— YOUR INSTRUCTIONS —
Of the entries that follow, how many lines hold the string "truthy"? Write the number and nothing more.

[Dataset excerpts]
--- --- ---
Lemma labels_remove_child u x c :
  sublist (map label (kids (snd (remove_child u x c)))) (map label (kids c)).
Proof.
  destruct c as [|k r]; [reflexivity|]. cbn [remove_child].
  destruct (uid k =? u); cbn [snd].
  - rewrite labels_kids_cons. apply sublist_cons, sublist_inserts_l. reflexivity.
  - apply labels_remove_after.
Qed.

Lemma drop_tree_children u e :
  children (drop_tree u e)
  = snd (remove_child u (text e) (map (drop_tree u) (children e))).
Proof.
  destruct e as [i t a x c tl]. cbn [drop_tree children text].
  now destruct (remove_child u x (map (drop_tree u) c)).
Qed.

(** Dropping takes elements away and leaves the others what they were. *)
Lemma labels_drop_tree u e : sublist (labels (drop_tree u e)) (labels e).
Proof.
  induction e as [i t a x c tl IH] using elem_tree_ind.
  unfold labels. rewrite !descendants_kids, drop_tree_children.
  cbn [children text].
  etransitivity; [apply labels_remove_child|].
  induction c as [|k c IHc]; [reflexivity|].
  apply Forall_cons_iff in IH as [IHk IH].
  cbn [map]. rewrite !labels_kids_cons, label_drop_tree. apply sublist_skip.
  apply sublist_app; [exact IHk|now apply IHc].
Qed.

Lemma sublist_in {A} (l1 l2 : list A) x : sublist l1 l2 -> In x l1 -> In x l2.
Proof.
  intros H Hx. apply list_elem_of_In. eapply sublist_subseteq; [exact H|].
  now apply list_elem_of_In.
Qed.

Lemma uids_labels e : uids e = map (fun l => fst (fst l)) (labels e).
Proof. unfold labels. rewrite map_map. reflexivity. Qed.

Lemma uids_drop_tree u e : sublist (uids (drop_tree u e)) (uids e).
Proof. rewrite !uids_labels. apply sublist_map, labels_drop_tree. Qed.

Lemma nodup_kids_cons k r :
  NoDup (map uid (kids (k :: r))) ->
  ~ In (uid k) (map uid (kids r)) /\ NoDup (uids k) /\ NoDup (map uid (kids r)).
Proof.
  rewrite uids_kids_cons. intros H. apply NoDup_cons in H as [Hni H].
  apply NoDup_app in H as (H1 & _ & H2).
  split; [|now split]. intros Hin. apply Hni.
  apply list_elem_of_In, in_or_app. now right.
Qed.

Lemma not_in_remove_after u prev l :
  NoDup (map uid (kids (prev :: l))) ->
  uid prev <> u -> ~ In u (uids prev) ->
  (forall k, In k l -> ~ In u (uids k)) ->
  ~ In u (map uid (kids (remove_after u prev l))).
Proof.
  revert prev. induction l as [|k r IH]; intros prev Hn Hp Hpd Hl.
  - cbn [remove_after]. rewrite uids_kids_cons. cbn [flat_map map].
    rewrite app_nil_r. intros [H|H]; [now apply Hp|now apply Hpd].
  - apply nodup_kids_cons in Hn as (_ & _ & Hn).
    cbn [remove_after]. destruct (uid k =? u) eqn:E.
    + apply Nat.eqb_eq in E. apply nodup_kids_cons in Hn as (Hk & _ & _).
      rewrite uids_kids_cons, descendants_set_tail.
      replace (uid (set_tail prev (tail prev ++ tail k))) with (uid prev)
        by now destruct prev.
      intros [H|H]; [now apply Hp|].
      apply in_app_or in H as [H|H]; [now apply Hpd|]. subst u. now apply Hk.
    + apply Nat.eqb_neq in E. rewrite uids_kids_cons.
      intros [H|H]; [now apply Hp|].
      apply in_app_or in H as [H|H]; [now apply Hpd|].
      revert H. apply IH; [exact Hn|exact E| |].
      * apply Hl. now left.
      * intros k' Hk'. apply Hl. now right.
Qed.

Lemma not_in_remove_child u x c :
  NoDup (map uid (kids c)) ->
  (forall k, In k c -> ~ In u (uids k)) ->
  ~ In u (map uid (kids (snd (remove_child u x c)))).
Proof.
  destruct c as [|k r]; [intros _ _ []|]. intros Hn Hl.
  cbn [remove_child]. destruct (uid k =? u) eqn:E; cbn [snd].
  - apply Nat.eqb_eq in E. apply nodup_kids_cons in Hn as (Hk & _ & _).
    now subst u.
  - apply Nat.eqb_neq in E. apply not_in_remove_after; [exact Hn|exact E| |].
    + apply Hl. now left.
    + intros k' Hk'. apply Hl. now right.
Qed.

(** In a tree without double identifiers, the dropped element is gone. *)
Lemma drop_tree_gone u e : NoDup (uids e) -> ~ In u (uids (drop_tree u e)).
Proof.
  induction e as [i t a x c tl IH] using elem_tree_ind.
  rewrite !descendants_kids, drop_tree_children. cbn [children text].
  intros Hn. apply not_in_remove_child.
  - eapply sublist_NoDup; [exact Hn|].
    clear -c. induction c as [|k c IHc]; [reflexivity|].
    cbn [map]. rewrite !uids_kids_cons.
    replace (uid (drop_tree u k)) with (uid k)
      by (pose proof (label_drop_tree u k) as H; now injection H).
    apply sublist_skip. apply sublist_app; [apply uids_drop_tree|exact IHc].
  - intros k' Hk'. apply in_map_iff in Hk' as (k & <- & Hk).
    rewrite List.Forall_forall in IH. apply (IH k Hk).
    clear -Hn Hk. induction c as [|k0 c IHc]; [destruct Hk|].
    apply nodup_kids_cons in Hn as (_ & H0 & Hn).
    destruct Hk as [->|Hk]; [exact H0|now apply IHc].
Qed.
--- --- ---
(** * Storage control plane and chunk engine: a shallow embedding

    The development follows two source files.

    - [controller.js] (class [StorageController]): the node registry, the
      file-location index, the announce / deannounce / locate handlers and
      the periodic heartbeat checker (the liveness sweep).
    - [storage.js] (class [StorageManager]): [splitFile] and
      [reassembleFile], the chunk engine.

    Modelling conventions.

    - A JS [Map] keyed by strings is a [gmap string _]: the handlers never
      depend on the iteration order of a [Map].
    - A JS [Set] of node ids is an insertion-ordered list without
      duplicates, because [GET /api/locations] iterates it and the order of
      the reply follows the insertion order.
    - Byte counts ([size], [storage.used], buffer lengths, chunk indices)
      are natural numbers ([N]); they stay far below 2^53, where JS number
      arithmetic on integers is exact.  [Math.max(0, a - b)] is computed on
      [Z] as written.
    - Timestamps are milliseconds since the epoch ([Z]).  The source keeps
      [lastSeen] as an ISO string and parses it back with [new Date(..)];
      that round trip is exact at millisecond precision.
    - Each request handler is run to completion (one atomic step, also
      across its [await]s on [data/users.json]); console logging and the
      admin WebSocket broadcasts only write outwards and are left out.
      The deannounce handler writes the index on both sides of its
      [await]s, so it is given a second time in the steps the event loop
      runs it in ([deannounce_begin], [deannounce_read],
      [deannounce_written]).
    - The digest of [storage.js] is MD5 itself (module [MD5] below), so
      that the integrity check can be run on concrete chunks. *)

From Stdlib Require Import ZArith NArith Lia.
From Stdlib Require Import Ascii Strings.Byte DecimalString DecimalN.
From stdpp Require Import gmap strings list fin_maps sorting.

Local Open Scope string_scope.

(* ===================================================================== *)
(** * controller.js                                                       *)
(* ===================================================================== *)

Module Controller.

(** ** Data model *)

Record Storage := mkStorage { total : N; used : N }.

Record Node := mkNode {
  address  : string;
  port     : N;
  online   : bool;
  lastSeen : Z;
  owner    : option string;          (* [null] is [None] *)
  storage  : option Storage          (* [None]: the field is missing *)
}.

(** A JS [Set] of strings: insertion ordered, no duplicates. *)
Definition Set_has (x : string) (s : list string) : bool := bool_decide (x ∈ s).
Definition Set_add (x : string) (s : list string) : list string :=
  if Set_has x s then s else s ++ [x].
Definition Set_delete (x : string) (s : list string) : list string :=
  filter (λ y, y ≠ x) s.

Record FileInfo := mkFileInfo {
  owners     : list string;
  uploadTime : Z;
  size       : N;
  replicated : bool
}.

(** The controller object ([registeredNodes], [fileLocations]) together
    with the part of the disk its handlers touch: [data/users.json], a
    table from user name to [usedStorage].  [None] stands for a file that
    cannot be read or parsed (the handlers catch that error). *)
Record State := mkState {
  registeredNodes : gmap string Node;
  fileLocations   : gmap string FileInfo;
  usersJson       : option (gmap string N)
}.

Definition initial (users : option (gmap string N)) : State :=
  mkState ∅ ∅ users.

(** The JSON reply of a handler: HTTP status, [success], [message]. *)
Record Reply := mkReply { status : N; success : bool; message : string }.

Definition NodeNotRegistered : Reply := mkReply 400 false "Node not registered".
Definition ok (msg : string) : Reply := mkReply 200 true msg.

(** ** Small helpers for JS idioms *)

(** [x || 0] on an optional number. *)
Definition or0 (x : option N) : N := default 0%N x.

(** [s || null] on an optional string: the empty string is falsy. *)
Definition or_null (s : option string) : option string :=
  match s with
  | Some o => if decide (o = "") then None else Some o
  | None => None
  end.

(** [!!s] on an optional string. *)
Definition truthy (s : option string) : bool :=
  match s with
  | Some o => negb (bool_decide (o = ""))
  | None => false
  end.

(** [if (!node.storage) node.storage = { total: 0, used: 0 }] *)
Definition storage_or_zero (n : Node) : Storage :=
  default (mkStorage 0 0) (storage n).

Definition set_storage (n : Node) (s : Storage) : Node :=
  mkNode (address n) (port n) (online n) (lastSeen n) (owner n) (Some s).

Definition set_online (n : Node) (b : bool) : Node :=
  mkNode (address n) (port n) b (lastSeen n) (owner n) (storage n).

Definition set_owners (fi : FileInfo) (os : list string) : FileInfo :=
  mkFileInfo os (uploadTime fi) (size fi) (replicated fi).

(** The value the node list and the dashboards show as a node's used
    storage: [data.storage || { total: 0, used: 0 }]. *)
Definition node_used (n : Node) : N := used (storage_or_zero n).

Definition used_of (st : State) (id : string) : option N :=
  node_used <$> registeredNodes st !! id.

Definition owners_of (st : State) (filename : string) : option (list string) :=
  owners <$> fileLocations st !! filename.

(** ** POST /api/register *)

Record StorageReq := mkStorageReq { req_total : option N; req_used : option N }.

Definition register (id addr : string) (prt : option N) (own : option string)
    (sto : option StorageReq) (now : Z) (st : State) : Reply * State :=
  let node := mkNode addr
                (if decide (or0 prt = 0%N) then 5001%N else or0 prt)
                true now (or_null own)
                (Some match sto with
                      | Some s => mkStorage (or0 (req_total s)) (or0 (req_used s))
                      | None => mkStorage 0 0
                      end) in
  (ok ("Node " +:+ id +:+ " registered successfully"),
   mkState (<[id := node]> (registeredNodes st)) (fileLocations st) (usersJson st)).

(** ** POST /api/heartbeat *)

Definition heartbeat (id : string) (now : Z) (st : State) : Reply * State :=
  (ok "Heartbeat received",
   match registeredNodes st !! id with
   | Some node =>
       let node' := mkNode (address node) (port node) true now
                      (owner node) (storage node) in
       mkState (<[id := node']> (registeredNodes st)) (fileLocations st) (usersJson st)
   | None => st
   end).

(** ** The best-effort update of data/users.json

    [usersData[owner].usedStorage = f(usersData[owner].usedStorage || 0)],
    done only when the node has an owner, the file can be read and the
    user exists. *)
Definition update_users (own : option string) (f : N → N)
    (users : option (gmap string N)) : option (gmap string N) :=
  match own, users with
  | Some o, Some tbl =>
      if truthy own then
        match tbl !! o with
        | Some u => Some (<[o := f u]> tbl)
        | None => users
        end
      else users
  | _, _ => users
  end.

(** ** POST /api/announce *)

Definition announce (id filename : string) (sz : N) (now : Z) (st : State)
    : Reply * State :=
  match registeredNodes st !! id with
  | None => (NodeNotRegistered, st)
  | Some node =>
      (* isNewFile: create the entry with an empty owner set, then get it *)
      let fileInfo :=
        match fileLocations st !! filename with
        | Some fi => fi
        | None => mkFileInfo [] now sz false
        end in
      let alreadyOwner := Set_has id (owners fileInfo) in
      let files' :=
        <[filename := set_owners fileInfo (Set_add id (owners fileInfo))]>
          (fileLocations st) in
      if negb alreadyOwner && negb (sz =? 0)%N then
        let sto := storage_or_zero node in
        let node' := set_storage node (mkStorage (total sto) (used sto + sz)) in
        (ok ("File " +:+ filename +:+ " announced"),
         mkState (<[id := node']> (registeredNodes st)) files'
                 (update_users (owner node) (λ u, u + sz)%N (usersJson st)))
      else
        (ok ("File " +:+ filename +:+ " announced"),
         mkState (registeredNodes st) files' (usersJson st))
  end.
--- --- ---
— OUTPUT FOR THIS EXERCISE —
2